Problem requirements> Which lines below fall between the one containing "(ls_packs _ _ HL)." and the one containing "Lemma newIndexes_grows man"? Repeat them exactly, counting both of those lines, and add nothing else.

Given data>
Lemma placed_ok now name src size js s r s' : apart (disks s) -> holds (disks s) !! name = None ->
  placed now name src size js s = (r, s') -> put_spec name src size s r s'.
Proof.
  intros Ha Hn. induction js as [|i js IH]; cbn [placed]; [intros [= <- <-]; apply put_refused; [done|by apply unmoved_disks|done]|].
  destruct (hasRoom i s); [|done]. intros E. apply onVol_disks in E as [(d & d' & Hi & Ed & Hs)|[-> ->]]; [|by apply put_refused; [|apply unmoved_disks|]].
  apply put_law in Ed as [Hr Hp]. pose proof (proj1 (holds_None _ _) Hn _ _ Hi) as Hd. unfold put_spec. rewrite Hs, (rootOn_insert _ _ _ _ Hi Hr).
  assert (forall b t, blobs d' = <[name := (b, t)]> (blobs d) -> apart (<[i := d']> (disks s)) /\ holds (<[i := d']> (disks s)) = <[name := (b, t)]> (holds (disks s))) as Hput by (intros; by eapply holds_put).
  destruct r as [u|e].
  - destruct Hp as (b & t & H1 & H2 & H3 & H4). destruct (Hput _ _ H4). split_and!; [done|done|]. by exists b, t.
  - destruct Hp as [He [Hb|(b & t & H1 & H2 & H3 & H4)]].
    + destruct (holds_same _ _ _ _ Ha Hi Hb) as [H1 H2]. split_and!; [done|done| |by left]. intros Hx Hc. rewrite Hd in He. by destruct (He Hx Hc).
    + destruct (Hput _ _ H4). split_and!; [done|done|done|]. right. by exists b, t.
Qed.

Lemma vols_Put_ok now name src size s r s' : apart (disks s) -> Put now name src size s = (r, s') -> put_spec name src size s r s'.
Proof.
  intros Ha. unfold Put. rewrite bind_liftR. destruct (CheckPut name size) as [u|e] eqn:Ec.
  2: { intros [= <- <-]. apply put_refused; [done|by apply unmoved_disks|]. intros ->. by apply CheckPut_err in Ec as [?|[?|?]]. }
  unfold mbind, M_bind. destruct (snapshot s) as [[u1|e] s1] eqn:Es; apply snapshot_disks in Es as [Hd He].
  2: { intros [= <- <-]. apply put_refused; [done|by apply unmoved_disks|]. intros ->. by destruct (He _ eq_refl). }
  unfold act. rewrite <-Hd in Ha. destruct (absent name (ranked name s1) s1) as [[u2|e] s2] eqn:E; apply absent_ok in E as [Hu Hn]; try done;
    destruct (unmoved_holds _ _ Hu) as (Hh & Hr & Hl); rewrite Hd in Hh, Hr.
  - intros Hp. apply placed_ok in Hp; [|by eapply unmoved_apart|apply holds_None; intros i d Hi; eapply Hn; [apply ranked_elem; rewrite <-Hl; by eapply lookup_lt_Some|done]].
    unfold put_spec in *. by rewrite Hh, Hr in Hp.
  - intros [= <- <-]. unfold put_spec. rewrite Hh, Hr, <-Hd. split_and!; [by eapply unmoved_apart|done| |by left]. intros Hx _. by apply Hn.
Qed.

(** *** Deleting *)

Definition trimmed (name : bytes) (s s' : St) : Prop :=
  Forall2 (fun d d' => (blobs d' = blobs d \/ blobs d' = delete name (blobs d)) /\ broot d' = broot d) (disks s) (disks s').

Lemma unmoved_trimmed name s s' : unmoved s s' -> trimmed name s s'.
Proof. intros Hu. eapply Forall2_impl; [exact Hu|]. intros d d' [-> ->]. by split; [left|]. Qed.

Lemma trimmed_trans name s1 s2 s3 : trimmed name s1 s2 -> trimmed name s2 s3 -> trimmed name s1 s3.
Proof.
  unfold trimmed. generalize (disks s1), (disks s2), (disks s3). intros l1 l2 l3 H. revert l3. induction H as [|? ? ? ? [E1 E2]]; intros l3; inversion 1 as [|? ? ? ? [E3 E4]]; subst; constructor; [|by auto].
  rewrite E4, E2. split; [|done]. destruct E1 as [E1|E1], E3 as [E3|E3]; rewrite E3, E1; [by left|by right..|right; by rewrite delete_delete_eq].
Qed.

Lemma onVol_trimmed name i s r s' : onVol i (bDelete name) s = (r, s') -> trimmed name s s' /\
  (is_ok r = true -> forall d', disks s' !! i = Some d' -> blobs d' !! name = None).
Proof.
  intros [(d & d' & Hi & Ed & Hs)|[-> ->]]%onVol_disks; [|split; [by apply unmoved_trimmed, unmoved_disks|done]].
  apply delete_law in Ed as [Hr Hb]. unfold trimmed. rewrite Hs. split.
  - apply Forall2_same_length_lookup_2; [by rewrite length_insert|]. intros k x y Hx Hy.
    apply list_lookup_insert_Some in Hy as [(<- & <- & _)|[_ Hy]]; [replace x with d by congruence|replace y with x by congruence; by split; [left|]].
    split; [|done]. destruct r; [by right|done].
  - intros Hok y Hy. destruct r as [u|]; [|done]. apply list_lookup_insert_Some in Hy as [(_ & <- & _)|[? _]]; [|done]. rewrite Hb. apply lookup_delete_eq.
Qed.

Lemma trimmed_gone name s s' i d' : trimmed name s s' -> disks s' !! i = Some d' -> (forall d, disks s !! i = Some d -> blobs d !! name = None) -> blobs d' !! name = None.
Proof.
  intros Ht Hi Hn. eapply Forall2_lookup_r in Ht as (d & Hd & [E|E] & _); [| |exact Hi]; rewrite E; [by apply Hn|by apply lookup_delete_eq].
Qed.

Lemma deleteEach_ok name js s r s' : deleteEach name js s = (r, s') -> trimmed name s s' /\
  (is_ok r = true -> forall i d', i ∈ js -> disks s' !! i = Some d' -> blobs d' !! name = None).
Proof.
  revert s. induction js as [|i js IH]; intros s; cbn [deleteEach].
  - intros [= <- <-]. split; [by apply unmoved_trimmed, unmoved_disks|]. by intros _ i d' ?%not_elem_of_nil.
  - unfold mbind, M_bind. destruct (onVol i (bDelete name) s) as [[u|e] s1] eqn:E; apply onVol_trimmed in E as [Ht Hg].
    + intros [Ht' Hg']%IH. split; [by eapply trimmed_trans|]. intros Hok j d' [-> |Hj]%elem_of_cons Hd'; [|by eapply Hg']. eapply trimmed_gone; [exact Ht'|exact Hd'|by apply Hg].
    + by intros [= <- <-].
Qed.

==

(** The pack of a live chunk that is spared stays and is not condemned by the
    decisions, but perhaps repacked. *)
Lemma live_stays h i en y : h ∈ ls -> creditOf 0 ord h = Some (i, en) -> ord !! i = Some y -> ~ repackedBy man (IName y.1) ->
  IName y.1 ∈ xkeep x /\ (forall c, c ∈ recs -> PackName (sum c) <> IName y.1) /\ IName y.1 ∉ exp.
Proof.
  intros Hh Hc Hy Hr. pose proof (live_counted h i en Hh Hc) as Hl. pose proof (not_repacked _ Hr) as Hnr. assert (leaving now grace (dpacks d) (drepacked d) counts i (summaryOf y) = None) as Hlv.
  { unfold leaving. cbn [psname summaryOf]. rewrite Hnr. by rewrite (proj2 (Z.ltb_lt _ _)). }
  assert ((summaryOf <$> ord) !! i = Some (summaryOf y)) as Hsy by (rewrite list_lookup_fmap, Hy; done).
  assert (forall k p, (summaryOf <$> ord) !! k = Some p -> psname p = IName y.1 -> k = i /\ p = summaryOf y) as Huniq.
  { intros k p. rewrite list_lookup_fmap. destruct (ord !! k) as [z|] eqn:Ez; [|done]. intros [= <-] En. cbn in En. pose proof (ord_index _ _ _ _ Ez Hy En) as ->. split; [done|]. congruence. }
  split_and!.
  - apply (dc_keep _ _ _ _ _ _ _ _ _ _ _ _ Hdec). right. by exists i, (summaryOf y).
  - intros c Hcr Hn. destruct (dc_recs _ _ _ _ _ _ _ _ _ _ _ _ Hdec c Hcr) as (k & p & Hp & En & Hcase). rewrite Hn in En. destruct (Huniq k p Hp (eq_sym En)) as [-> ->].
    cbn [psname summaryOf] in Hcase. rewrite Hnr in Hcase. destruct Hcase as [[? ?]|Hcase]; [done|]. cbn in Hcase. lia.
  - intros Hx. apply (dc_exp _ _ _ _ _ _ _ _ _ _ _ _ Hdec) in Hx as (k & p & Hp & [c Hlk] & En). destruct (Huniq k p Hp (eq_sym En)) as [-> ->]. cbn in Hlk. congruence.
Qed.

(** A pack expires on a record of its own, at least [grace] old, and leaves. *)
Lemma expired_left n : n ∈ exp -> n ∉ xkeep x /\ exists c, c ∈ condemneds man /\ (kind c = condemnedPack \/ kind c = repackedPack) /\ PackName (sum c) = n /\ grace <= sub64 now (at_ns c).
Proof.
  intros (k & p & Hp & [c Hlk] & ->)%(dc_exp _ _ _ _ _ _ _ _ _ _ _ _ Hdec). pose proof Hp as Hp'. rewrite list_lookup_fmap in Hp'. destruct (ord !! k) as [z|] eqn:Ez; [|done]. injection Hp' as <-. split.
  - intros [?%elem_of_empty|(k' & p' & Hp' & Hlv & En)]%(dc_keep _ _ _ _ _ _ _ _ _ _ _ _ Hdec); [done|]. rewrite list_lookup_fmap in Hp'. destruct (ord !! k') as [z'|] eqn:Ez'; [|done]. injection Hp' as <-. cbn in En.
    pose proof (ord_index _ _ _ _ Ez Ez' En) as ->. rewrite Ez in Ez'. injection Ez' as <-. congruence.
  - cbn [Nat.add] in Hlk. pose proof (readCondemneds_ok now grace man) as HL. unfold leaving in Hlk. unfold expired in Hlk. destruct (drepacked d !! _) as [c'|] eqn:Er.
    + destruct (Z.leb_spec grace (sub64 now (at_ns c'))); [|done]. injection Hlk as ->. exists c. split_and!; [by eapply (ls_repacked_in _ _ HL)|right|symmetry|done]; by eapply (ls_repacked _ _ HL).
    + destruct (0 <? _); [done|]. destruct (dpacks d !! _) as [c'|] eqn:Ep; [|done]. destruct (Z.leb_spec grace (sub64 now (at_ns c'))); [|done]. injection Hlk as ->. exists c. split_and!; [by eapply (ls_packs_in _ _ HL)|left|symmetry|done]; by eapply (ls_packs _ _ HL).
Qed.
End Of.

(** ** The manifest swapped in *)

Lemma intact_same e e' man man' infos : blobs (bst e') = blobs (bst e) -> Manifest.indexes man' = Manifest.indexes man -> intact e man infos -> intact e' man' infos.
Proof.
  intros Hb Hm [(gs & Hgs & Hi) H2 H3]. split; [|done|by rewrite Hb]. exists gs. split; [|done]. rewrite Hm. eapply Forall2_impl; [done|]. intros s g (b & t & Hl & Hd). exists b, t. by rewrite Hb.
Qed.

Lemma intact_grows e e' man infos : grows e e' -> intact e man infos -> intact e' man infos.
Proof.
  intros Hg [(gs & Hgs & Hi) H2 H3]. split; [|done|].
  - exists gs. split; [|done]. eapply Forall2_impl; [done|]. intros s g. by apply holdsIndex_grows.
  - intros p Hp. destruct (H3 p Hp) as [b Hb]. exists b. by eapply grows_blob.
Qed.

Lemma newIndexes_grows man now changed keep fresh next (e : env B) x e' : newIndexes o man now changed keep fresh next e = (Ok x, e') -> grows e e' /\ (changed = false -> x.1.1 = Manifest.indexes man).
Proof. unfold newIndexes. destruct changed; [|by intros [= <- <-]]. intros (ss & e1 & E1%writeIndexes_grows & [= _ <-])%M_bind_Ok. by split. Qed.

Exercise output>
    + destruct (0 <? _); [done|]. destruct (dpacks d !! _) as [c'|] eqn:Ep; [|done]. destruct (Z.leb_spec grace (sub64 now (at_ns c'))); [|done]. injection Hlk as ->. exists c. split_and!; [by eapply (ls_packs_in _ _ HL)|left|symmetry|done]; by eapply (ls_packs _ _ HL).
Qed.
End Of.

(** ** The manifest swapped in *)

Lemma intact_same e e' man man' infos : blobs (bst e') = blobs (bst e) -> Manifest.indexes man' = Manifest.indexes man -> intact e man infos -> intact e' man' infos.
Proof.
  intros Hb Hm [(gs & Hgs & Hi) H2 H3]. split; [|done|by rewrite Hb]. exists gs. split; [|done]. rewrite Hm. eapply Forall2_impl; [done|]. intros s g (b & t & Hl & Hd). exists b, t. by rewrite Hb.
Qed.

Lemma intact_grows e e' man infos : grows e e' -> intact e man infos -> intact e' man infos.
Proof.
  intros Hg [(gs & Hgs & Hi) H2 H3]. split; [|done|].
  - exists gs. split; [|done]. eapply Forall2_impl; [done|]. intros s g. by apply holdsIndex_grows.
  - intros p Hp. destruct (H3 p Hp) as [b Hb]. exists b. by eapply grows_blob.
Qed.

Lemma newIndexes_grows man now changed keep fresh next (e : env B) x e' : newIndexes o man now changed keep fresh next e = (Ok x, e') -> grows e e' /\ (changed = false -> x.1.1 = Manifest.indexes man).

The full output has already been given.